July 22, 2003

Umpires won't be explaining decisions in NZ this summer

Umpires through all levels of cricket in New Zealand this summer will not be giving explanations to players for their decisions.

No longer will there be the signal of which way an umpire thought the ball was going after a leg-before-wicket appeal and there will be no comments on why, or why not, a particular bat-pad catch appeal was not upheld.

New Zealand Cricket's umpires manager Brian Aldridge said today that the policy of not explaining to players the reason for particular decisions was being employed on a trial basis but it was his belief that it would become a permanent policy, especially if, as he imagined, it was employed by all nations in the future.

"It will take players a while to get used to and there may be the odd umpire who will break ranks in an attempt to keep in with the players," Aldridge said. But he believed the policy of giving an explanation in the interests of communication had backfired.

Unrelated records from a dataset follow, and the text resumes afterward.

(* ===== verification/Proxy.v ===== *)
(** * server/proxy: proxying requests to upstreams

    The routes of the proxy server, the HTTP reverse proxy and the TCP proxy,
    over the upstream manager.  Dialing and the exchange with the upstream are
    the environment [ProxyEnv]; [httputil.ReverseProxy] is what it does with
    the headers of a request ([proxy_headers]) and the order in which it calls
    the dialer and the error handler.  [None] is a panic of the code here, a nil
    that is dereferenced; the panic of the reverse proxy for a response that
    breaks off is the result [Aborted], which the recovery of the router ends. *)

From S2P Require Import Prelude GoLib NetLib Cluster Upstream HttpLib Auth.

(** ** Routing *)

(** [net.ParseIP] and the rest of the host are in [NetLib]. *)
Definition EndpointIDFromRequest (r : request) : string :=
  if decide (header_Get (r_Header r) "x-piko-endpoint" ≠ "") then header_Get (r_Header r) "x-piko-endpoint"
  else
    let host := match SplitHostPort (r_Host r) with Some (host, _) => host | None => r_Host r end in
    if decide (host = "") then ""
    else if ParseIP host then ""
    else if Contains host "." then match Split host "." with e :: _ => e | [] => "" end
    else "".

(** The route of a request: the TCP route has the endpoint in the path, every
    other request takes the HTTP route. *)
Inductive route := RouteTCP (endpointID : string) | RouteHTTP.

Definition tcpPrefix : string := "/_piko/v1/tcp/".

Definition registerRoutes (r : request) : route :=
  let e := CutPrefix (r_Path r) tcpPrefix in
  if decide (r_Method r = "GET" ∧ HasPrefix (r_Path r) tcpPrefix = true ∧ e ≠ "" ∧ Contains e "/" = false)
  then RouteTCP e else RouteHTTP.

(** ** The environment *)

Inductive dial_outcome := Dialed | DialFailed (e : dial_error) | DialDeadline.
(* ===== verification/PikoProxy.v ===== *)
(** * Requests through a network of Piko nodes

    The proxies of the nodes of [PikoNet]: a request that a node forwards is
    served by the proxy of the node it dials, on that node's manager.  A
    request sees the network as it is when it is served.  What happens to it in
    every reachable network, and that from every reachable network whose nodes
    are linked every endpoint can come to be reached through every node. *)

From S2P Require Import Prelude GoLib GossipState GossipReplica GossipMembership FailureDetector Protocol GossipExchange GossipNet Cluster Syncer Advertise SyncerGossip Upstream PikoNet PikoSync PikoRouting NetLib HttpLib Auth Proxy.

(** ** The environment *)

(** The network between the proxies and to the upstreams, for each node: the
    node whose proxy listens at an address, the result of dialing an upstream's
    session or an address, the upstream's answer, whether the deadline of a
    forwarded request passes before the other node's answer, and whether that
    answer breaks off on the way, declaring its length or not. *)
Class Fabric := {
  ListensAt : string → option string;
  DialConn : string → upstream → dial_outcome;
  DialNode : string → string → dial_outcome;
  Answer : string → upstream → request → option Z → round_trip;
  Slow : string → request → Z → bool;
  Breaks : string → request → option bool;
  UpgradesOk : string → request → bool;
  UpgradeError : nat;
}.

(** What a node's proxy is configured with. *)
Record proxy_conf := mkProxyConf {
  pc_verifier : option MultiTenantVerifier;
  pc_timeout : Z;
}.
(* ===== verification/ConfigLib.v ===== *)
(** * pkg/config and command line flags

    Pointers to the fields of a configuration, the calls that register flags,
    and loading a YAML file with its environment variables expanded.  pflag, the
    YAML decoder and the file system are third party or outside: a flag is the
    call that registers it, and decoding and reading are parameters. *)

From coqutil Require Import Datatypes.RecordSetters.
From S2P Require Import Prelude GoLib NetLib.

Local Open Scope string_scope.

(** An [error] is its message; [%w] puts a prefix in front of it. *)
Abbreviation error := string (only parsing).

Definition Errorf (prefix : string) (err : option error) : option error :=
  (λ e, prefix +:+ ": " +:+ e) <$> err.

(** The error of the first check that fails. *)
Fixpoint first_error (l : list (option error)) : option error :=
  match l with
  | [] => None
  | None :: l' => first_error l'
  | Some e :: _ => Some e
  end.

(** [if cond { return fmt.Errorf(msg) }] *)
Definition check (P : Prop) `{Decision P} (msg : error) : option error :=
  if decide P then Some msg else None.

(** ** Pointers *)

(** A pointer to an [A] in a memory [S]. *)
Record ptr (S A : Type) := mkPtr {
  deref : S → A;
  store : (A → A) → S → S;
}.
Arguments mkPtr {S A} _ _.
Arguments deref {S A} _ _.
Arguments store {S A} _ _ _.
(* ===== verification/Middleware.v ===== *)
(** * The middleware around the routes: pkg/middleware/metrics.go,
      agent/reverseproxy/metrics.go and the chains of the servers

    gin runs the middleware in the order of [router.Use], each around the ones
    after it.  A handler is what it does to the response writer and to the
    metrics and logs, and whether it panics; the authentication is [Auth], the
    access log [Logging], and the route is an argument. *)

From S2P Require Import Prelude GoLib NetLib HttpLib Auth ConfigLib Logging AgentConfig.

Local Open Scope string_scope.

(** ** Handlers *)

(** The writer of the response: [gin.ResponseWriter]. *)
Record writer := mkWriter {
  wr_Status : Z;
  wr_Size : Z;
  wr_Written : bool;
  wr_Header : Header;
}.

(** What is counted and logged; the label of the agent's metrics is the
    endpoint, the server has none. *)
Inductive event :=
  | InFlightInc (label : option string)
  | InFlightDec (label : option string)
  | RequestsTotalInc (label : option string) (status method : string)
  | LatencyObserve (label : option string) (status method : string) (ms : Z)
  | RequestSizeObserve (label : option string) (size : Z)
  | ResponseSizeObserve (label : option string) (size : Z)
  | AccessLogged (level : Z) (req : loggedRequest)
  | PanicLogged.

(** What a handler does, the writer it leaves, and whether it panicked. *)
Definition handled : Type := list event * writer * bool.
Definition handler : Type := writer → handled.

(** The request as the middleware sees it. *)
Record http_request := mkHttpRequest {
  hr_URL : option string;
  hr_Method : string;
  hr_Proto : string;
  hr_Host : string;
  hr_Path : string;
  hr_Header : Header;
  hr_ContentLength : Z;
}.

(** [json_len] is the length of the body of a response of the middleware. *)
Section middleware.
Context `{MapIter} (json_len : response → Z).

(** ** The metrics *)

Definition sum (l : list Z) : Z := foldr Z.add 0%Z l.

Definition len (s : string) : Z := Z.of_nat (String.length s).

(** A server gives a content length of -1 when it is not known. *)
Definition computeApproximateRequestSize (r : http_request) : Z :=
  (match hr_URL r with Some u => len u | None => 0 end + len (hr_Method r) + len (hr_Proto r) +
   sum ((λ p, len p.1 + sum (len <$> p.2)) <$> map_range (hr_Header r)) + len (hr_Host r) +
   (if decide (hr_ContentLength r ≠ -1) then hr_ContentLength r else 0))%Z.

(** [Handler] with the time the request took, in milliseconds: only the deferred
    call runs when the rest of the chain panics. *)
Definition metrics_Handler (label : option string) (r : http_request) (ms : Z) (next : handler) : handler := λ w,
  let '(events, w', panicked) := next w in
  if panicked then ((InFlightInc label :: events ++ [InFlightDec label])%list, w', true)
  else
    let status := Itoa (wr_Status w') in
    ((InFlightInc label :: events ++
       [RequestsTotalInc label status (hr_Method r); LatencyObserve label status (hr_Method r) ms;
        RequestSizeObserve label (computeApproximateRequestSize r); ResponseSizeObserve label (wr_Size w');
        InFlightDec label])%list, w', false).

(** ** The chains *)

(** The access log: [logger] is what [access_NewLogger] returned. *)
Definition logger_Handler (logger : served → option (Z * loggedRequest)) (r : http_request) (duration : Z)
    (next : handler) : handler := λ w,
  let '(events, w', panicked) := next w in
  if panicked then (events, w', true)
  else
    match logger (mkServed (hr_Proto r) (hr_Method r) (hr_Host r) (hr_Path r) (hr_Header r) (wr_Header w')
                    (wr_Status w') duration) with
    | Some (level, req) => ((events ++ [AccessLogged level req])%list, w', false)
    | None => (events, w', false)
    end.

(** [c.AbortWithStatus] and [c.AbortWithStatusJSON]: a status that was written
    stays. *)
Definition abort (status size : Z) (w : writer) : writer :=
  if wr_Written w then w else mkWriter status size true (wr_Header w).

(** Authentication: the next handlers run with the token. *)
Definition auth_Handler (v : option MultiTenantVerifier) (h : header) (next : option Token → handler) : handler := λ w,
  match authenticate v h with
  | inl resp => ([], abort (Z.of_nat (resp_status resp)) (json_len resp) w, false)
  | inr token => next token w
  end.

(** gin's recovery with the server's [panicRoute]. *)
Definition recovery (next : handler) : handler := λ w,
  let '(events, w', panicked) := next w in
  if panicked then ((events ++ [PanicLogged])%list, abort (Z.of_nat StatusInternalServerError) 0 w', false)
  else (events, w', false).

(** [proxy.NewServer]: recovery, authentication, the access log, the metrics and
    then the route. *)
Definition proxy_chain (v : option MultiTenantVerifier) (logger : served → option (Z * loggedRequest)) (h : header)
    (r : http_request) (ms duration : Z) (route : option Token → handler) : handler :=
  recovery (auth_Handler v h (λ token, logger_Handler logger r duration (metrics_Handler None r ms (route token)))).

(** [upstream.NewServer]: nothing is counted or logged. *)
Definition upstream_chain (v : option MultiTenantVerifier) (h : header) (route : option Token → handler) : handler :=
  recovery (auth_Handler v h route).

(** The metrics of the agent have the endpoint of the listener as a label. *)
Definition agent_metrics_Handler (endpoint : string) : http_request → Z → handler → handler :=
  metrics_Handler (Some endpoint).

(** [reverseproxy.NewServer] of the agent: there is no token. *)
Definition agent_chain (conf : ListenerConfig) (logger : served → option (Z * loggedRequest)) (r : http_request)
    (ms duration : Z) (route : handler) : handler :=
  recovery (logger_Handler logger r duration (agent_metrics_Handler (ln_EndpointID conf) r ms route)).

(** [Serve] of an HTTP server, for what [Serve] or [ServeTLS] of net/http
    returned: no error when the server was shut down. *)
Inductive serve_error := ErrServerClosed | ServeError (err : error).

Definition server_Serve (tls : bool) (ServeTLS Serve : option serve_error) : option error :=
  match (if tls then ServeTLS else Serve) with
  | Some (ServeError err) => Some ("http serve: " +:+ err)
  | _ => None
  end.

End middleware.

(** ** Lemmas *)

(** The size does not depend on the order of the headers. *)
Lemma request_size_any_order (it1 it2 : MapIter) r :
  @computeApproximateRequestSize it1 r = @computeApproximateRequestSize it2 r.
Proof.
  unfold computeApproximateRequestSize.
  assert (∀ l1 l2 : list Z, l1 ≡ₚ l2 → sum l1 = sum l2) as Hs.
  { induction 1; simpl; lia. }
  do 3 f_equal. apply Hs, fmap_Permutation. by rewrite (@map_range_perm it1), (@map_range_perm it2).
Qed.

(** What an event does to the gauge of the requests in flight, and whether it
    counts a request or logs one. *)
Definition in_flight (e : event) : Z :=
  match e with InFlightInc _ => 1 | InFlightDec _ => -1 | _ => 0 end.

Definition counts (e : event) : Z := match e with RequestsTotalInc _ _ _ => 1 | _ => 0 end.

(** A route leaves the metrics of the requests alone. *)
Definition unmeasured (e : event) : Prop := in_flight e = 0%Z ∧ counts e = 0%Z.

#[local] Close Scope string_scope.

Lemma sum_app l1 l2 : sum (l1 ++ l2) = (sum l1 + sum l2)%Z.
Proof. induction l1 as [|x l1 IH]; simpl; [done|]. rewrite IH. lia. Qed.

Lemma sum_cons (f : event → Z) e l : sum (f <$> e :: l) = (f e + sum (f <$> l))%Z.
Proof. done. Qed.

Lemma unmeasured_sums l : Forall unmeasured l → sum (in_flight <$> l) = 0%Z ∧ sum (counts <$> l) = 0%Z.
Proof. induction 1 as [|e l [He Hc] _ [IH1 IH2]]; [done|]. rewrite !sum_cons, He, Hc, IH1, IH2. done. Qed.

Section measured.
Context `{MapIter} (json_len : response → Z).

Lemma metrics_Handler_sums label r ms next w events w' panicked :
  Forall unmeasured (next w).1.1 → metrics_Handler label r ms next w = (events, w', panicked) →
  sum (in_flight <$> events) = 0%Z ∧ sum (counts <$> events) = (if panicked then 0 else 1)%Z ∧
  panicked = (next w).2 ∧ w' = (next w).1.2 ∧
  ∀ l1 l2, events = l1 ++ l2 → (0 ≤ sum (in_flight <$> l1) ≤ 1)%Z.
Proof.
  unfold metrics_Handler. destruct (next w) as [[evs w1] p] eqn:Hn. simpl. intros Hu Hm.
  destruct (unmeasured_sums _ Hu) as [Hg Hc].
  assert (∀ rest, (∀ l, l `prefix_of` rest → (-1 ≤ sum (in_flight <$> l) ≤ 0)%Z) →
    ∀ l1 l2, InFlightInc label :: evs ++ rest = l1 ++ l2 → (0 ≤ sum (in_flight <$> l1) ≤ 1)%Z) as Hpre.
  { intros rest Hrest l1 l2 Hl. destruct l1 as [|e l1]; [done|]. injection Hl as <- Hl. rewrite sum_cons.
    enough (-1 ≤ sum (in_flight <$> l1) ≤ 0)%Z by (simpl; lia).
    apply app_eq_inv in Hl as [(k&->&->)|(k&->&->)].
    - apply Forall_app in Hu as [Hu1 _]. destruct (unmeasured_sums _ Hu1) as [-> _]. lia.
    - rewrite fmap_app, sum_app, Hg, Z.add_0_l. apply Hrest. by eexists. }
  assert (∀ e l, in_flight e = (-1)%Z → l `prefix_of` [e] → (-1 ≤ sum (in_flight <$> l) ≤ 0)%Z) as Hlast.
  { intros e l He Hl. destruct l as [|e' l]; [done|]. pose proof (prefix_cons_inv_1 _ _ _ _ Hl) as ->.
    apply prefix_cons_inv_2, prefix_nil_inv in Hl as ->. rewrite sum_cons, He. done. }
  assert (∀ e l rest, in_flight e = 0%Z → l `prefix_of` e :: rest →
    (∀ l, l `prefix_of` rest → (-1 ≤ sum (in_flight <$> l) ≤ 0)%Z) → (-1 ≤ sum (in_flight <$> l) ≤ 0)%Z) as Hnext.
  { intros e l rest He Hl Hrest. destruct l as [|e' l]; [done|]. pose proof (prefix_cons_inv_1 _ _ _ _ Hl) as ->.
    apply prefix_cons_inv_2 in Hl. rewrite sum_cons, He, Z.add_0_l. by apply Hrest. }
  destruct p; injection Hm as <- <- <-; rewrite !sum_cons, !fmap_app, !sum_app, Hg, Hc.
  - split_and!; [done..|]. apply Hpre. intros l. by apply Hlast.
  - split_and!; [done..|]. apply Hpre. intros l Hl.
    do 4 (refine (Hnext _ l _ _ Hl _); [done|clear l Hl; intros l Hl]). by apply (Hlast (InFlightDec label)).
Qed.

(** A chain answers every request and measures those that reach its route: for a
    route that leaves the metrics alone the request is in flight while it is
    handled and not after, and it is counted once unless the authentication
    answered it or the route panicked.  A request whose route panics is
    answered with a 500 when nothing was written, but it is neither counted nor
    logged. *)
Theorem proxy_chain_measures v logger h r ms duration route w events w' panicked :
  (∀ token w, Forall unmeasured (route token w).1.1) →
  proxy_chain json_len v logger h r ms duration route w = (events, w', panicked) →
  panicked = false ∧ sum (in_flight <$> events) = 0%Z ∧
  match authenticate v h with
  | inl resp => events = [] ∧ w' = abort (Z.of_nat (resp_status resp)) (json_len resp) w
  | inr token =>
      let '(_, w1, failed) := route token w in
      sum (counts <$> events) = (if failed then 0 else 1)%Z ∧
      w' = (if failed then abort 500 0 w1 else w1) ∧
      (failed = true → ∀ level req, AccessLogged level req ∈ events → AccessLogged level req ∈ (route token w).1.1)
  end.
Proof.
  intros Hroute. unfold proxy_chain, recovery, auth_Handler.
  destruct (authenticate v h) as [resp|token]; [by intros [= <- <- <-]|].
  unfold logger_Handler. pose proof (Hroute token w) as Hu.
  destruct (metrics_Handler None r ms (route token) w) as [[evs w1] p] eqn:Hm.
  pose proof Hm as Hm'. apply metrics_Handler_sums in Hm' as (Hg&Hc&->&->&_); [|done].
  destruct (route token w) as [[evs0 w0] failed] eqn:Hr. simpl in *. destruct failed.
  - intros [= <- <- <-]. rewrite !fmap_app, !sum_app, Hg, Hc. split_and!; [done..|].
    intros _ level req. unfold metrics_Handler in Hm. rewrite Hr in Hm. injection Hm as <-.
    rewrite !elem_of_app, !elem_of_cons, elem_of_app, list_elem_of_singleton, elem_of_nil. naive_solver.
  - destruct (logger _) as [[level req]|]; intros [= <- <- <-]; rewrite ?fmap_app, ?sum_app, Hg, Hc; done.
Qed.

End measured.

Players, once given a reason, had sometimes taken issue with the decision and this had been the cause of many of the code of conduct violations that have occurred. The decision to abandon the policy has been backed by New Zealand Cricket and it will be implemented this season.

Player reactions to decision-making was just one area of potential conflict and removing it was one small step in reducing the opportunity for problems to develop. Aldridge said the reaction of players, even at club level, had been making it difficult to retain umpires who felt they could do without some of the problems that developed.